TASK DIRECTIONS: Below are entries; copy exactly the lines from the one with "let* st := hass_store in" through the one with "(** One step", both included, and leave out the rest.

EXTRACTED DATA:
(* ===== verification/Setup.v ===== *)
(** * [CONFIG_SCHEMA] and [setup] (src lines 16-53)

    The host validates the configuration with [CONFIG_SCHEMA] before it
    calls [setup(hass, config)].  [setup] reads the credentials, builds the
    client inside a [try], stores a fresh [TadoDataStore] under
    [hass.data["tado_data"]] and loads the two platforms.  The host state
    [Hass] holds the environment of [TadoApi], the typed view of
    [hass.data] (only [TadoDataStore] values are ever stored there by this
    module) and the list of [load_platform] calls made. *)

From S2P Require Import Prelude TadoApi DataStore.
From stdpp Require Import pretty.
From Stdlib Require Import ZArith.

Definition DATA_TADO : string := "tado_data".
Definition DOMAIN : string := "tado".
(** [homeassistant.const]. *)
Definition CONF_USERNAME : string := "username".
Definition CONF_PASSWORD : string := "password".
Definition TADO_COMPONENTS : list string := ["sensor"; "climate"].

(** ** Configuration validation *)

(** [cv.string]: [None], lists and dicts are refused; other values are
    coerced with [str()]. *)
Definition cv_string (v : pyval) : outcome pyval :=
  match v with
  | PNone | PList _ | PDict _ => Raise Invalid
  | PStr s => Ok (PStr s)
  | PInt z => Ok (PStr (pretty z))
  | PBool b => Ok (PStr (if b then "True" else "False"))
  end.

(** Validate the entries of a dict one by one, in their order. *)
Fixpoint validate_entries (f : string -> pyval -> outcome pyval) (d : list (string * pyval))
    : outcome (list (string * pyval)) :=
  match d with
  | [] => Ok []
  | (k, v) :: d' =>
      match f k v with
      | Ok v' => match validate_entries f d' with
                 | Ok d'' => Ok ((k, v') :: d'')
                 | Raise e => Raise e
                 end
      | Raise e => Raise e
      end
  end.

==

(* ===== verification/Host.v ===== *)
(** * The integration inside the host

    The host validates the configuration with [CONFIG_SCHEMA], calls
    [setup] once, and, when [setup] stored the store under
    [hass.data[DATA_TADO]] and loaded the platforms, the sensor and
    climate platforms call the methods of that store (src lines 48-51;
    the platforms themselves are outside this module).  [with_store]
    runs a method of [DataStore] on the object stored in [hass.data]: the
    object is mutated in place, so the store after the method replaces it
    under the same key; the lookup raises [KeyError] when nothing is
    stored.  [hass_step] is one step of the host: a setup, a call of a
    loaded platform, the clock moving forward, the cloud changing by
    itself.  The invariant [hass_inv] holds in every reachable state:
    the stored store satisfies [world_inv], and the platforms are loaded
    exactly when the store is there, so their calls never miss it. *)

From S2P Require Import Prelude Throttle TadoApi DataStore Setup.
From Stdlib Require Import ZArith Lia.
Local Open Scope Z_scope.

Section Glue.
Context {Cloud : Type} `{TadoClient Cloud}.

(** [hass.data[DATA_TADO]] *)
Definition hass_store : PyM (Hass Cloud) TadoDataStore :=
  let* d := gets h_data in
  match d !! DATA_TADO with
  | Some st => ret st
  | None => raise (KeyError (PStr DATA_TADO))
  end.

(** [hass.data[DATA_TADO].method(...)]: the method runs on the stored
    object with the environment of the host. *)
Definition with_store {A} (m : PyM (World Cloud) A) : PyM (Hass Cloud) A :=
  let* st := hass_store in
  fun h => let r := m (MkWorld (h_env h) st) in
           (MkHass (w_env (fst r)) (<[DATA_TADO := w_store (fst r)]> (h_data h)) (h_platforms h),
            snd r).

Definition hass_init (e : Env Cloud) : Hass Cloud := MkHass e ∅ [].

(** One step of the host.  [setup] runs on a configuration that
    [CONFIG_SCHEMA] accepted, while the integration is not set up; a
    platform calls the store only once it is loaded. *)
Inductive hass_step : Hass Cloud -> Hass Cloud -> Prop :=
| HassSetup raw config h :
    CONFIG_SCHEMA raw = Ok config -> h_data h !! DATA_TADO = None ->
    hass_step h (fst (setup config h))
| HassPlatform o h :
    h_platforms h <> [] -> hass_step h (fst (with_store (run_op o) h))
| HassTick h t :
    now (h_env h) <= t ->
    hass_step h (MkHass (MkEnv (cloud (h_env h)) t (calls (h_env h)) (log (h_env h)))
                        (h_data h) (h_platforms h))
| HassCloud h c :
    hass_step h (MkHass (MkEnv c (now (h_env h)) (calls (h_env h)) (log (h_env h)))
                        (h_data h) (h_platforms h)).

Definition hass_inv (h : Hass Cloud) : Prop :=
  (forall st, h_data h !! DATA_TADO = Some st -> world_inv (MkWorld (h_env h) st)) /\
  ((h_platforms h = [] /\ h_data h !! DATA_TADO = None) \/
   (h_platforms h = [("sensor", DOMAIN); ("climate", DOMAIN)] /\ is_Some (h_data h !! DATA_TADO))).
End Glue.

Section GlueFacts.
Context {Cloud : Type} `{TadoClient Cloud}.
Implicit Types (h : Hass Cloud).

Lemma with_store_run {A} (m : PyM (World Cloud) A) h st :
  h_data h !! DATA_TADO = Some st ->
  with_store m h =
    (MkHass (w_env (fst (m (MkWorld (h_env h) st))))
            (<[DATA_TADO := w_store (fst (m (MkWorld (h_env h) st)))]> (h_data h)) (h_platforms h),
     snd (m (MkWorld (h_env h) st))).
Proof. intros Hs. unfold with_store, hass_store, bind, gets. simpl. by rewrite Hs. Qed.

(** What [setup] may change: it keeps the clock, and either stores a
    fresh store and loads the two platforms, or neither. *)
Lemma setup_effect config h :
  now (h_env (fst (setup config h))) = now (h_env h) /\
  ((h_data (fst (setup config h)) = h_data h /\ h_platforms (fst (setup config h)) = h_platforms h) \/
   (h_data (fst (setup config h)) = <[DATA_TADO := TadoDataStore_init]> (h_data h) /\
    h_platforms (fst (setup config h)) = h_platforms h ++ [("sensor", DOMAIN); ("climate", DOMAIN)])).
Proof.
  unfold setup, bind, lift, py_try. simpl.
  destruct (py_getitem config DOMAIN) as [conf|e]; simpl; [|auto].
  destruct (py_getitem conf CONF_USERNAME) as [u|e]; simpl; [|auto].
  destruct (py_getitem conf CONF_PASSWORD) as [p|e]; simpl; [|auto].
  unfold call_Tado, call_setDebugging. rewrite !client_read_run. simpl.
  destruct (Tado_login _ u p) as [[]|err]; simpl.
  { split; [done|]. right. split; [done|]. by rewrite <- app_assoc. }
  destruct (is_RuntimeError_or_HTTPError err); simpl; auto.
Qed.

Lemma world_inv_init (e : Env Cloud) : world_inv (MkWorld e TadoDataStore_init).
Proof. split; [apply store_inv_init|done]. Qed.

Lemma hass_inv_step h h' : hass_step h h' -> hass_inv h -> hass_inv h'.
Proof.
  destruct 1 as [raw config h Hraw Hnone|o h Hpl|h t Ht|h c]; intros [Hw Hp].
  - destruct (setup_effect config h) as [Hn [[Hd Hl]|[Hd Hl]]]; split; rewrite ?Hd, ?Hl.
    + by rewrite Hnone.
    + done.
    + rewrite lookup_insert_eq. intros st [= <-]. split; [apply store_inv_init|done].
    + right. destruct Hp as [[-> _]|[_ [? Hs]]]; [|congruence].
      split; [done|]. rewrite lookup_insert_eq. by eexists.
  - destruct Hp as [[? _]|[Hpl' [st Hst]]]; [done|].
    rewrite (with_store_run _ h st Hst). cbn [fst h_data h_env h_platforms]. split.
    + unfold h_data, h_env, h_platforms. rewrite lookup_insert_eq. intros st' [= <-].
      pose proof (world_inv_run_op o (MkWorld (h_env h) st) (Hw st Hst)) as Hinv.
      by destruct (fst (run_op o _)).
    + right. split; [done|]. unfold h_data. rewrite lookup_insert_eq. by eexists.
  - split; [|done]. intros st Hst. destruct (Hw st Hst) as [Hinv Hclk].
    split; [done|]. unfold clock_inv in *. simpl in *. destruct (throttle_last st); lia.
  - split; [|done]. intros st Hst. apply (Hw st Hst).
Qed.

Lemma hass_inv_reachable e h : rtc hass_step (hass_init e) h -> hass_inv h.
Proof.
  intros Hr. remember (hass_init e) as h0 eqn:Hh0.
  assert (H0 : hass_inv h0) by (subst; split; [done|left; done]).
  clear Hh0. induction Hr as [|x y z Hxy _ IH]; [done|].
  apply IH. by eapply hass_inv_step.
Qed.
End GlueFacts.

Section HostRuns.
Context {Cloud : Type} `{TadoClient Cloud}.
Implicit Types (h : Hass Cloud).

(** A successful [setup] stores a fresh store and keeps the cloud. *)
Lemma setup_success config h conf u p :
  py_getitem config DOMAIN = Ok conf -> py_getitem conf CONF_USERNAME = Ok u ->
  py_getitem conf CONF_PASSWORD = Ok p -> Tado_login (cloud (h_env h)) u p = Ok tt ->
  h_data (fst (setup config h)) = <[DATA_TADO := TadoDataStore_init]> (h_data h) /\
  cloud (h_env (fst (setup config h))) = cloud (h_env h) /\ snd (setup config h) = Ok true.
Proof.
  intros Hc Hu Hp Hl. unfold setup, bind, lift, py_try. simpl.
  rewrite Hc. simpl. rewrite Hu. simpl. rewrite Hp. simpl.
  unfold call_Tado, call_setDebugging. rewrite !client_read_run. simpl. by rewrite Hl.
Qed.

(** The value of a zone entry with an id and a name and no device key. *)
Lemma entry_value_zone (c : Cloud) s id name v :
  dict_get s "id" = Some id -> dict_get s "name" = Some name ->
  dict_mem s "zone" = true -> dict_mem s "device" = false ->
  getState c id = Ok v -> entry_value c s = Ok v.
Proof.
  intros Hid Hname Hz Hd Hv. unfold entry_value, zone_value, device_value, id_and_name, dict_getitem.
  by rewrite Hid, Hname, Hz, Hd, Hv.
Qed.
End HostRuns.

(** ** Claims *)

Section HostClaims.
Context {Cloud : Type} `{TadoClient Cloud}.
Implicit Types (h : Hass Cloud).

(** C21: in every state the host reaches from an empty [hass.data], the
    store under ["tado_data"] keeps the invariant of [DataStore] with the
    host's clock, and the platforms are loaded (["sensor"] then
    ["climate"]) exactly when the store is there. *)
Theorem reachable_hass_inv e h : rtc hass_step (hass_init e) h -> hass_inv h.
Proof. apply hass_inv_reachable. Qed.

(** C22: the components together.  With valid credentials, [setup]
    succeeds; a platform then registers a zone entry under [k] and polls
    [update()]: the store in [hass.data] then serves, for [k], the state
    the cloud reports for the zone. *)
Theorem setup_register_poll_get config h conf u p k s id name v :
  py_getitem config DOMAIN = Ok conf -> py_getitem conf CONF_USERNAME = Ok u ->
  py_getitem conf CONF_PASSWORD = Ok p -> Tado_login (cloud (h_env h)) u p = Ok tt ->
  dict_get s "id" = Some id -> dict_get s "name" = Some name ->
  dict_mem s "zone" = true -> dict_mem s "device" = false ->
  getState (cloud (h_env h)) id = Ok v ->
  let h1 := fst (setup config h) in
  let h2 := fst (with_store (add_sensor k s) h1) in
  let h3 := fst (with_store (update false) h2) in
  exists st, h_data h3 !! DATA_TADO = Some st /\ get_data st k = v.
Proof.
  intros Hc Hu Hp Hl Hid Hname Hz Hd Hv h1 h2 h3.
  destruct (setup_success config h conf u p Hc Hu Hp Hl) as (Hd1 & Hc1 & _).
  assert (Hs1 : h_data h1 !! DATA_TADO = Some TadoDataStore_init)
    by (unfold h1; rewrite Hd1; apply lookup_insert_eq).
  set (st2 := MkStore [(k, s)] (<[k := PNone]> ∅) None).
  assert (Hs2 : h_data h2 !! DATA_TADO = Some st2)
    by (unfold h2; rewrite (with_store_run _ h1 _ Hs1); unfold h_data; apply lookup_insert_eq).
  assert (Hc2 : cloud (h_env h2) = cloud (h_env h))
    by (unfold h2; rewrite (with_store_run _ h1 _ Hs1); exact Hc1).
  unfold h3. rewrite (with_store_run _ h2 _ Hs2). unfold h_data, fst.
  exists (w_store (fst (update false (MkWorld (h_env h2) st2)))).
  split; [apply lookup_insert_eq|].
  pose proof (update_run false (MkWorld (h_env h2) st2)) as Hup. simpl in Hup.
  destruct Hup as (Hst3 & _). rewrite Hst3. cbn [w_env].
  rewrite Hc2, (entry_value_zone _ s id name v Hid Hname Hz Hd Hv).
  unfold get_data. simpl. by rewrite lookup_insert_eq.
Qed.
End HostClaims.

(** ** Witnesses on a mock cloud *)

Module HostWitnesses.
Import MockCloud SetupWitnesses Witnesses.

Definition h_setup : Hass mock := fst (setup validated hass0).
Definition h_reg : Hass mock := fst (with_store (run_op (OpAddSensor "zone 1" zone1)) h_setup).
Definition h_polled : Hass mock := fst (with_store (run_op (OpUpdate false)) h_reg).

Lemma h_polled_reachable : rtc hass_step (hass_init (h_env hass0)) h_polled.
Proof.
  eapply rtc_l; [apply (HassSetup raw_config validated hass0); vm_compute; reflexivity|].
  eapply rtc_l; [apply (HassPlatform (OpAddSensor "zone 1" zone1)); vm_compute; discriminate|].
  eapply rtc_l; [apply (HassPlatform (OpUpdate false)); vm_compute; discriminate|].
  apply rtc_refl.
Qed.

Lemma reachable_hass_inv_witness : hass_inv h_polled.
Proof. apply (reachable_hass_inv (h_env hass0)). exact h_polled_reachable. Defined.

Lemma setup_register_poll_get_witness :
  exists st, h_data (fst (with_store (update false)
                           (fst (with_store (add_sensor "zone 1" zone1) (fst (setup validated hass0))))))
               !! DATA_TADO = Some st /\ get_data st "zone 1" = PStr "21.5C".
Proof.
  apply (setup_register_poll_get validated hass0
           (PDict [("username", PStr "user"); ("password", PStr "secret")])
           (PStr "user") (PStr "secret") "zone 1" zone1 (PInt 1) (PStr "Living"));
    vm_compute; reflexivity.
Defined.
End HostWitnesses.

RESULT:
  let* st := hass_store in
  fun h => let r := m (MkWorld (h_env h) st) in
           (MkHass (w_env (fst r)) (<[DATA_TADO := w_store (fst r)]> (h_data h)) (h_platforms h),
            snd r).

Definition hass_init (e : Env Cloud) : Hass Cloud := MkHass e ∅ [].

(** One step of the host.  [setup] runs on a configuration that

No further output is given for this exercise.